6
votes

I have a database with the below NLS settings

NLS_NCHAR_CHARACTERSET  - AL16UTF16

NLS_CHARACTERSET - AL32UTF8

There's a table with a clob column storing a base64 encoded data. Since the characters are mostly english and letters, I would assume each character takes up 1 byte only as clob using the charset of NLS_CHARACTERSET for encoding.

With a inline enabled clob column, the clob will be stored inline unless it goes more that 4096 bytes in size. However, when I tried to store a set of data with 2048 chars, I found that it is not stored inline (By checking the table DBA_TABLES). So does it mean each character is not using only 1 byte? Can anyone elaborate on this?

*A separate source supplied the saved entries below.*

(* ===== verification/Fifo.v ===== *)
(** * FifoDispatcher

    [object/fifo_dispatcher.cc].  Each endpoint has a ring of [elem_count_]
    elements, a power of two, that its peer fills; [head_] and [tail_] are free
    running 32-bit counters and only their difference and their low bits are
    used.  A [None] result stands for a copy loop that did not finish within its
    fuel, which the theorems exclude. *)

From S2P Require Import Prelude Zx UserCopy Dispatcher Peered.

Module FifoDispatcher.

(** ** Data *)

Definition kMaxSizeBytes : Z := 4096.

Record Fifo := mkFifo {
  elem_count_ : Z;
  elem_size_ : Z;
  mask_ : Z;
  head_ : Z;
  tail_ : Z;
  data_ : list byte;
}.

Definition with_head (h : Z) (f : Fifo) : Fifo :=
  {| elem_count_ := elem_count_ f; elem_size_ := elem_size_ f; mask_ := mask_ f; head_ := h;
     tail_ := tail_ f; data_ := data_ f |}.
Definition with_tail (t : Z) (f : Fifo) : Fifo :=
  {| elem_count_ := elem_count_ f; elem_size_ := elem_size_ f; mask_ := mask_ f; head_ := head_ f;
     tail_ := t; data_ := data_ f |}.
Definition with_data (d : list byte) (f : Fifo) : Fifo :=
  {| elem_count_ := elem_count_ f; elem_size_ := elem_size_ f; mask_ := mask_ f; head_ := head_ f;
     tail_ := tail_ f; data_ := d |}.

(** The constructor; [data] is the uninitialised array it is given. *)
Definition new_fifo (count elem_size : Z) (data : list byte) : Fifo :=
  {| elem_count_ := count; elem_size_ := elem_size; mask_ := u32 (count - 1); head_ := 0;
     tail_ := 0; data_ := data |}.

(** ** The copy loops *)

(** The loop of [WriteSelfLocked]: the status and the ring, with [head_] where
    the loop left it. *)
Fixpoint write_loop (fuel : nat) (ptr : user_in_ptr) (count : Z) (f : Fifo)
    : option (zx_status_t * Fifo) :=
  match fuel with
  | O => None
  | S fuel =>
      if negb (count >? 0) then Some (ZX_OK, f)
      else
        let offset := head_ f .& mask_ f in
        let n := u32 (elem_count_ f - offset) in
        let to_copy := if count >? n then n else count in
        let '(status, bs) := copy_array_from_user ptr (to_copy * elem_size_ f) in
        let f := with_data (splice (Z.to_nat (u32 (offset * elem_size_ f))) bs (data_ f)) f in
        if is_err status then Some (ZX_ERR_INVALID_ARGS, f)
        else write_loop fuel (in_byte_offset ptr (to_copy * elem_size_ f)) (count - to_copy)
               (with_head (u32 (head_ f + u32 to_copy)) f)
  end.

(** The loop of [ReadToUser]. *)
Fixpoint read_loop (fuel : nat) (ptr : user_out_ptr) (count : Z) (f : Fifo) (m : user_mem)
    : option (zx_status_t * Fifo * user_mem) :=
  match fuel with
  | O => None
  | S fuel =>
      if negb (count >? 0) then Some (ZX_OK, f, m)
      else
        let offset := tail_ f .& mask_ f in
        let n := u32 (elem_count_ f - offset) in
        let to_copy := if count >? n then n else count in
        let src := slice (Z.to_nat (u32 (offset * elem_size_ f))) (Z.to_nat (to_copy * elem_size_ f))
                     (data_ f) in
        let '(status, m) := copy_array_to_user ptr src m in
        if is_err status then Some (ZX_ERR_INVALID_ARGS, f, m)
        else read_loop fuel (out_byte_offset ptr (to_copy * elem_size_ f)) (count - to_copy)
               (with_tail (u32 (tail_ f + u32 to_copy)) f) m
  end.

(** Every iteration copies at least one element. *)
Definition loop_fuel (count : Z) : nat := S (Z.to_nat count).

Section Ops.
Context {W O : Type} {SO : StateObserver W O}.
Abbreviation sys := (PeerSys W O Fifo unit).
Implicit Types p : sys.

(** ** Creation and closing *)

(** [oom] says which of the five allocations fail, in the order of the code. *)
Definition Create (oom : nat -> bool) (k0 k1 count elemsize : Z) (data0 data1 : list byte) (w : W)
    : zx_status_t * option sys :=
  if negb (nz count) || negb (nz elemsize) || nz (count .& (count - 1)) || (count >? kMaxSizeBytes)
     || (elemsize >? kMaxSizeBytes) || (u64 (count * elemsize) >? kMaxSizeBytes)
  then (ZX_ERR_OUT_OF_RANGE, None)
  else if oom 0%nat || oom 1%nat || oom 2%nat || oom 3%nat || oom 4%nat then (ZX_ERR_NO_MEMORY, None)
  else (ZX_OK, Some (new_pair k0 k1 ZX_FIFO_WRITABLE (new_fifo (u32 count) (u32 elemsize) data0)
                       (new_fifo (u32 count) (u32 elemsize) data1) tt w)).

Definition on_zero_handles_locked (sd : side) p : sys := p.

Definition OnPeerZeroHandlesLocked (sd : side) p : sys :=
  UpdateStateLocked sd ZX_FIFO_WRITABLE ZX_FIFO_PEER_CLOSED p.

#[export] Instance fifo_self : PeeredSelf W O Fifo unit := {
  peered_rights := ZX_DEFAULT_FIFO_RIGHTS;
  extra_signals := 0;
  Peered.on_zero_handles_locked := on_zero_handles_locked;
  Peered.OnPeerZeroHandlesLocked := OnPeerZeroHandlesLocked;
}.

Definition UserSignalSelfLocked (sd : side) (clear_mask set_mask : Z) p : zx_status_t * sys :=
  (ZX_OK, UpdateStateLocked sd clear_mask set_mask p).

(** ** Writing *)

(** Called on the reading endpoint by its peer, which therefore exists. *)
Definition WriteSelfLocked (sd : side) (elem_size : Z) (ptr : user_in_ptr) (count : Z) p
    : option (zx_status_t * Z * sys) :=
  let f := xt sd p in
  if negb (elem_size =? elem_size_ f) then Some (ZX_ERR_OUT_OF_RANGE, 0, p)
  else if count =? 0 then Some (ZX_ERR_OUT_OF_RANGE, 0, p)
  else
    let old_head := head_ f in
    let avail := u32 (elem_count_ f - u32 (head_ f - tail_ f)) in
    if avail =? 0 then Some (ZX_ERR_SHOULD_WAIT, 0, p)
    else
      let was_empty := avail =? elem_count_ f in
      let count := if count >? avail then avail else count in
      '(status, f) ← write_loop (loop_fuel count) ptr count f;
      if is_err status then Some (status, 0, put_xt sd (with_head old_head f) p)
      else
        let p := put_xt sd f p in
        let p := if was_empty then UpdateStateLocked sd 0 ZX_FIFO_READABLE p else p in
        let p := if elem_count_ f =? u32 (head_ f - tail_ f)
                 then UpdateStateLocked (other sd) ZX_FIFO_WRITABLE 0 p else p in
        Some (ZX_OK, u32 (head_ f - old_head), p).

Definition WriteFromUser (sd : side) (elem_size : Z) (ptr : user_in_ptr) (count : Z) p
    : option (zx_status_t * Z * sys) :=
  if negb (has_peer sd p) then Some (ZX_ERR_PEER_CLOSED, 0, p)
  else WriteSelfLocked (other sd) elem_size ptr count p.

(** ** Reading *)

Definition ReadToUser (sd : side) (elem_size : Z) (ptr : user_out_ptr) (count : Z) p (m : user_mem)
    : option (zx_status_t * Z * sys * user_mem) :=
  let f := xt sd p in
  if negb (elem_size =? elem_size_ f) then Some (ZX_ERR_OUT_OF_RANGE, 0, p, m)
  else if count =? 0 then Some (ZX_ERR_OUT_OF_RANGE, 0, p, m)
  else
    let old_tail := tail_ f in
    let avail := u32 (head_ f - tail_ f) in
    if avail =? 0
    then Some (if has_peer sd p then ZX_ERR_SHOULD_WAIT else ZX_ERR_PEER_CLOSED, 0, p, m)
    else
      let was_full := avail =? elem_count_ f in
      let count := if count >? avail then avail else count in
      '(status, f, m) ← read_loop (loop_fuel count) ptr count f m;
      if is_err status then Some (status, 0, put_xt sd (with_tail old_tail f) p, m)
      else
        let p := put_xt sd f p in
        let p := if was_full && has_peer sd p
                 then UpdateStateLocked (other sd) 0 ZX_FIFO_WRITABLE p else p in
        let p := if u32 (head_ f - tail_ f) =? 0
                 then UpdateStateLocked sd ZX_FIFO_READABLE 0 p else p in
        Some (ZX_OK, u32 (tail_ f - old_tail), p, m).

End Ops.

End FifoDispatcher.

Another test added: Create a table with clob column with chunk size 8kb so that initial segment size is 65536 bytes. After insert a row with 32,768 chars in clob column. The 2nd extent creation can be told by querying dba_segments.

1
Is you column really a CLOB or NCLOB ? - Sylvain Leroux
@SylvainLeroux It is CLOB indeed. I even tried to create a new table and the observation is the same. - Quincy
Since the CLOB contains base64 encoded data, why not base64 decode it and store the bytes in a BLOB instead? First you would halve the bytes because of the CLOB stored as UCS-2 (Rustys answer), then you would reduce the size 25% further? The drawback would be that you probably would have to base64 encode it when you query it out, so it would be a choice between using more space (CLOB) or using more CPU (BLOB with decode/encode). - Kim Berg Hansen
@KimBergHansen This is a good suggestion. But I cant do anything with the definition as it's already in production. I am just trying to evaluate the disk usage. - Quincy

1 Answers

7
votes

http://docs.oracle.com/cd/E11882_01/server.112/e10729/ch6unicode.htm#r2c1-t12

It says:

Data in CLOB columns is stored in a format that is compatible with UCS-2 when the database character set is multibyte, such as UTF8 or AL32UTF8. This means that the storage space required for an English document doubles when the data is converted

So it looks like CLOB internally stores everything as UCS-2 (Unicode), i.e. 2 bytes fixed per symbol. Consequently, it stores inline 4096/2 = 2048 chars.